Records for this exercise >>
-=-=-=-=-
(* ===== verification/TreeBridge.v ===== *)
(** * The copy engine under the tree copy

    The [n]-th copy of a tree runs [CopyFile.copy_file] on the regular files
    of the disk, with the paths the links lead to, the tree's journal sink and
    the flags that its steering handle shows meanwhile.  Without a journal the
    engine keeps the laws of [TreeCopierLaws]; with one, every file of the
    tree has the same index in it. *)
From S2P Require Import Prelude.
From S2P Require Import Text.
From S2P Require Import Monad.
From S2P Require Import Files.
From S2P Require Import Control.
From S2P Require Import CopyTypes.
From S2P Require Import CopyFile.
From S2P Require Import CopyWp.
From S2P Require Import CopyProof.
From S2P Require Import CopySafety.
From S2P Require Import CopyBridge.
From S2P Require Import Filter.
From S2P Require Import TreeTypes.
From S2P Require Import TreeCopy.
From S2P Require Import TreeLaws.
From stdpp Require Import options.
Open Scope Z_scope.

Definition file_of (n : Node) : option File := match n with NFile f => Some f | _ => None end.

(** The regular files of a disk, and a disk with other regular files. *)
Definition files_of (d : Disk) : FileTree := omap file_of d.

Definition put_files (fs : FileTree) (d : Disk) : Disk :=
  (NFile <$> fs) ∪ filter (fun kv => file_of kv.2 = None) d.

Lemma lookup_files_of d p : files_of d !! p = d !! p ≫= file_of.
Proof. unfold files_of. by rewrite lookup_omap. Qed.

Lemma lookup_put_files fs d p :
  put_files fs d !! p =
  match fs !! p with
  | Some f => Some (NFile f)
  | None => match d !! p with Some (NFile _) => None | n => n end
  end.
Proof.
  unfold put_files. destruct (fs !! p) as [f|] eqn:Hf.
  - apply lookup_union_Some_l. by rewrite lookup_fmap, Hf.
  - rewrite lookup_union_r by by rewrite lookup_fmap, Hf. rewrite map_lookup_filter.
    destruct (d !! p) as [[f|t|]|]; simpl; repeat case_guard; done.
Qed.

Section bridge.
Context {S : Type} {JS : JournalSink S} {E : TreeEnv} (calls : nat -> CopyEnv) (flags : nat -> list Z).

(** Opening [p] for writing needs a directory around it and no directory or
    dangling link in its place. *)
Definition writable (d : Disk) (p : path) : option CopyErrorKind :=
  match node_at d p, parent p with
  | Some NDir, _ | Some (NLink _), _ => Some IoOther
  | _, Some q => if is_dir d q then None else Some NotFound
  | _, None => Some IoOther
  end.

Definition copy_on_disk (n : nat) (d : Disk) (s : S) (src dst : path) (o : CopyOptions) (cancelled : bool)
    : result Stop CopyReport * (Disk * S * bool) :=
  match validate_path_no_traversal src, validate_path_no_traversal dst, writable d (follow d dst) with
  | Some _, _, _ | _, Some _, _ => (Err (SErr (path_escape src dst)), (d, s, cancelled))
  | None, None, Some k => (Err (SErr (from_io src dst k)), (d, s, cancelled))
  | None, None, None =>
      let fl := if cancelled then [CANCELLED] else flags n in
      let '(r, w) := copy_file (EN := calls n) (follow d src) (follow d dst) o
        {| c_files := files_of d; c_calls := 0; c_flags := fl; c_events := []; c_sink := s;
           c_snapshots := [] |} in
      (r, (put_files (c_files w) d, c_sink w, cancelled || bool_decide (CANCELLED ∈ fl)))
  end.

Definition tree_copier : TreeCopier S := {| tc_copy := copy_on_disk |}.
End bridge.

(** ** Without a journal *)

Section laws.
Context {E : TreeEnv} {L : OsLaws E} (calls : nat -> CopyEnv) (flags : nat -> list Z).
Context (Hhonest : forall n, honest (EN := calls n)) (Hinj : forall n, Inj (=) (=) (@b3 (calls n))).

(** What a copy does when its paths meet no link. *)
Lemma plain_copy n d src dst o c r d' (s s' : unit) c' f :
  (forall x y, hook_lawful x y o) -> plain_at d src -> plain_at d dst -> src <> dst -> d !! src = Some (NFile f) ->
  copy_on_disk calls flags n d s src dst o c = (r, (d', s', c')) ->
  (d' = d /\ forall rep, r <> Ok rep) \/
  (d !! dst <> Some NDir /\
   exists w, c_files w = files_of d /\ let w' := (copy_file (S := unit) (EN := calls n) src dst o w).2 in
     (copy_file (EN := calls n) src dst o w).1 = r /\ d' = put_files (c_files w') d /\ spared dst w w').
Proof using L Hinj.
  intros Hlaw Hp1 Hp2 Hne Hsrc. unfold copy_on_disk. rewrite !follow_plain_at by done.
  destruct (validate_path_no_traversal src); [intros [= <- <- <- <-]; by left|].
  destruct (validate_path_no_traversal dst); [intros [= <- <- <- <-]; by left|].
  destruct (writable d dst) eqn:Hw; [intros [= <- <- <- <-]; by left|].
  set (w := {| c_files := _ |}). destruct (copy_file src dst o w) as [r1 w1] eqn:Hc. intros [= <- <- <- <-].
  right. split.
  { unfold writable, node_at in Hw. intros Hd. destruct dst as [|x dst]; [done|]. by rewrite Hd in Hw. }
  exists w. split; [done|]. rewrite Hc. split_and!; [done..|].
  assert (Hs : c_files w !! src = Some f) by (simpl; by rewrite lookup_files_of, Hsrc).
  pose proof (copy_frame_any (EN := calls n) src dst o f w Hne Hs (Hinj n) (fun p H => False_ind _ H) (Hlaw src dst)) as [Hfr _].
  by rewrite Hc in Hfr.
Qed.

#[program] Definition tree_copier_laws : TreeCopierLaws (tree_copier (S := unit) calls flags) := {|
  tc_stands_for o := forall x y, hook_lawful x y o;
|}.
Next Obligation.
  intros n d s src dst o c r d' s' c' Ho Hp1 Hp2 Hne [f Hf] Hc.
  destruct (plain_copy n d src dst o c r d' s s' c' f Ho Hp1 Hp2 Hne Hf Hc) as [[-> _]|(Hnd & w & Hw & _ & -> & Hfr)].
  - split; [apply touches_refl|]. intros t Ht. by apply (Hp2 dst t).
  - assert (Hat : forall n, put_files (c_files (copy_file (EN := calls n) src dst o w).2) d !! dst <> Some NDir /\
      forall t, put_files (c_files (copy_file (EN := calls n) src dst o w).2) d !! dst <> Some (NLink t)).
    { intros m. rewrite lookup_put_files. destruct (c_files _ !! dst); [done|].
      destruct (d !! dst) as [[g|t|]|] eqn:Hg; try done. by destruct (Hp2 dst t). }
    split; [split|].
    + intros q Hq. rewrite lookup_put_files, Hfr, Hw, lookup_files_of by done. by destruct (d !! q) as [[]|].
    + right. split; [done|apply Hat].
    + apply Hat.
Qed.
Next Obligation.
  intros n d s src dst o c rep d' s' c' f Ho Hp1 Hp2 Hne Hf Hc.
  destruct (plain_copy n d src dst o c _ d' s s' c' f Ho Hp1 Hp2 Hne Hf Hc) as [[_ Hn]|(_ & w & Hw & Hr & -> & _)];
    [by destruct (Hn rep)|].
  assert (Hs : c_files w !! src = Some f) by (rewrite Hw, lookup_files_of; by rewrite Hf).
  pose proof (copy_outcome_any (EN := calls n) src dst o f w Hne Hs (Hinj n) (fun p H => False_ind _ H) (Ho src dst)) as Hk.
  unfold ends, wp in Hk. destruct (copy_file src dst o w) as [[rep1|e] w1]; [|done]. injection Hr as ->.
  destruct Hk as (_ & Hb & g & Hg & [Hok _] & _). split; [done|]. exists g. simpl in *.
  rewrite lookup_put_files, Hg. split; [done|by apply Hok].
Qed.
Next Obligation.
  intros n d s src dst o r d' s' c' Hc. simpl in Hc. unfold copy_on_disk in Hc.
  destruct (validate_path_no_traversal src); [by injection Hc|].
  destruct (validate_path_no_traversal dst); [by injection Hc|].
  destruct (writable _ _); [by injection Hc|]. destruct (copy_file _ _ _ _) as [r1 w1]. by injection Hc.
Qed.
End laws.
-=-=-=-=-
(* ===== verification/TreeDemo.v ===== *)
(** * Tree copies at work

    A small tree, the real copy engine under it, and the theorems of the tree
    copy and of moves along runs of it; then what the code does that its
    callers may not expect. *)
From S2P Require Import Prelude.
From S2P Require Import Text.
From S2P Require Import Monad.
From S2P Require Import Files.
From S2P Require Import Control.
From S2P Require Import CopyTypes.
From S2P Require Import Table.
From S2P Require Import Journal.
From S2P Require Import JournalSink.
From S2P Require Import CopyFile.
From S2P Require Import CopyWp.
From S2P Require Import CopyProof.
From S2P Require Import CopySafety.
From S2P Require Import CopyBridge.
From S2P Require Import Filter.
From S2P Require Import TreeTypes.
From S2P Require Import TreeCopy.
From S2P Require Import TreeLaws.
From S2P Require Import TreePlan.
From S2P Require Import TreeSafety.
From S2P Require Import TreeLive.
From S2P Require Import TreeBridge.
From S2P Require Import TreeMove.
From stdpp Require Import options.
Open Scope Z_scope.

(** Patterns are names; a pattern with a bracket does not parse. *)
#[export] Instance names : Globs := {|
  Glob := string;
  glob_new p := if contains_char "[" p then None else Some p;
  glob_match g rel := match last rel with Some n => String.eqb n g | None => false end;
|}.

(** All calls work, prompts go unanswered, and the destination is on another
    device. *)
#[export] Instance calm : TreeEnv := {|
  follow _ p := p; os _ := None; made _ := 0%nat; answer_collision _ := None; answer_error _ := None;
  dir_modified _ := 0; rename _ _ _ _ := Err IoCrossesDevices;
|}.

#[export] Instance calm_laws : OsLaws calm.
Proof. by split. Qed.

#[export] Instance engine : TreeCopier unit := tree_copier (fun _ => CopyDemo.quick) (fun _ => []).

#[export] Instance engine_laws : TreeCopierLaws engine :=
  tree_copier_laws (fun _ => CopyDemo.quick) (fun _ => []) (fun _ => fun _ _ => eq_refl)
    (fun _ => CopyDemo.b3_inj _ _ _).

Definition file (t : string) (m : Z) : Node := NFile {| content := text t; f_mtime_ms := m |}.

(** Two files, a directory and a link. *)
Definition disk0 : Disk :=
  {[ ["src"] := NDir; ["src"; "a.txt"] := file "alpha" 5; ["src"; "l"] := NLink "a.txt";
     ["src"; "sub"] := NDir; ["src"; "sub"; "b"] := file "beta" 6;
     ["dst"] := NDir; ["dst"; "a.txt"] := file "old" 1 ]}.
-=-=-=-=-
What the task asks >>
Across the entries above, find the lines with the string "Lemma" and copy them.

Response to this exercise >>
Lemma lookup_files_of d p : files_of d !! p = d !! p ≫= file_of.
Lemma lookup_put_files fs d p :
Lemma plain_copy n d src dst o c r d' (s s' : unit) c' f :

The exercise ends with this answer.